Somewhat like alchemy perhaps like the living embodiment of the philosopher's stone, not granting immortality to specific individuals but eternally guaranteeing constituent existence. 

It would be interesting to see what's happening in cyberspace to see if a world is in fact being created, or if the A.I programs situated within technonaturally observe their surroundings organically.

That is, when placed within a mathematical code does consciousness automatically assume an environment, within which it consistently interacts with other cyberlifeforms situated within (as theorized by many others)?

My mind strays to STNG's Moriarty and the clever episodes relatedly constructed.

But if I remember correctly he encountered Being and Nothingness.

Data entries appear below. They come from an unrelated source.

(** X6.  From construction on, whatever methods are called and whatever
    window events arrive, in any order, the manager's collections stay
    well formed: the table holds one entry per id, each stored under the
    id of its definition; the pressed keys, the trigger listeners and every
    set of subscribers hold no element twice; and no empty subscriber set
    is kept.  So [getAllShortcuts] never lists an id twice and
    [getShortcut] finds every listed definition under its id. *)
Theorem manager_stays_consistent navigator hasWindow options calls :
  let m := (runAll navigator hasWindow calls (create navigator options).1).1 in
  consistent m
  ∧ NoDup (map id (getAllShortcuts m))
  ∧ ∀ config, config ∈ getAllShortcuts m → getShortcut (id config) m = Some config.
Proof.
  intros m.
  assert (Hm : consistent m).
  { subst m. rewrite runAll_state.
    generalize (create_consistent navigator options).
    generalize (create navigator options).1.
    induction calls as [|c calls IH]; intros m0 Hm0; [assumption|].
    cbn [foldl]. apply IH. by apply run_consistent. }
  split; [exact Hm|].
  destruct Hm as (Hkeys & Hkeyed & _).
  unfold getAllShortcuts, getShortcut. split.
  - by rewrite keys_values_keyed.
  - intros config Hin. unfold JsMap.values in Hin.
    apply list_elem_of_fmap in Hin as ([k v] & -> & Hin). cbn [snd].
    assert (Hid : id v = k)
      by exact (proj1 (Forall_forall _ _) Hkeyed (k, v) Hin).
    rewrite Hid. by apply JsMap_elem_get.
Qed.

(** ** Enabling and disabling *)

Lemma handleKeyDown_calls navigator now event m :
  let trace := (handleKeyDown navigator now event m).2 in
  match find (accepts navigator (currentScope m) event)
          (Store.get (shortcuts m)) with
  | Some (i, config) =>
      subscriberCalls trace
      = map (λ cb, (cb, mkShortcutEvent i now event))
          (default [] (subscribers m !! i))
      ∧ triggerCalls trace
        = map (λ l, (l, mkShortcutEvent i now event))
            (EventEmitter.listeners (triggerEmitter m))
  | None => subscriberCalls trace = [] ∧ triggerCalls trace = []
  end.
Proof.
  cbn zeta. rewrite handleKeyDown_unfold. cbn zeta.
  assert (Ht1s : subscriberCalls (keyAdded event m).2 = []).
  { unfold keyAdded, pressedKeys_update, subscriberCalls. cbn [snd Store.update].
    by rewrite (omap_map_None _ PressedKeysListener). }
  assert (Ht1t : triggerCalls (keyAdded event m).2 = []).
  { unfold keyAdded, pressedKeys_update, triggerCalls. cbn [snd Store.update].
    by rewrite (omap_map_None _ PressedKeysListener). }
  destruct (find _ _) as [[i config]|]; cbn [snd];
    rewrite subscriberCalls_app, triggerCalls_app, Ht1s, Ht1t; [|by split].
  pose proof (trigger_effects now event i config (keyAdded event m).1)
    as (_ & Hsubs & Htrig & _).
  cbn zeta in Hsubs, Htrig. by rewrite Hsubs, Htrig.
Qed.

Not a consistent ecological reliability.

In Infinite, reincarnation exists and reincarnated people are aware of their former lives, those who only remember slight bits and pieces diagnosed with schizophrenia at the onset of puberty.

The story follows one such individual as he's taught about his incredible lives, and his immortal friends try to expand his consciousness to make every moment eternally contemporary. 

There are two groups of immortals however and one seeks the destruction of Earth.

Tired of being born again and again throughout the centuries.

They seek to shut down the program.

It's a cool film, I liked the idea and it's good to destigmatize mental illness, I thought it was a creative way to link the two phenomenon in a progressive 21st century synthesis.

I find there are a lot of fantasy films being made this postmodern day.

But many of them are in such a hurry to explain things.

That some of the build-up and tension is lost.

For instance, in the first Terminator film I was totally immersed and fluidly infatuated, longing to find out more information, overwhelmed when Kyle Reese met Sarah Connor. 

There's a lot of cool adventure films these days.

You don't have to rush it, take your time, your audience loves it.

So much is given away at the outset.

It's okay to smoothly craft and build.

*They actually don't rush it in Infinite, well, we find out the details of the dialectic pretty soon after it starts, but McCauley's consciousness doesn't return until much later.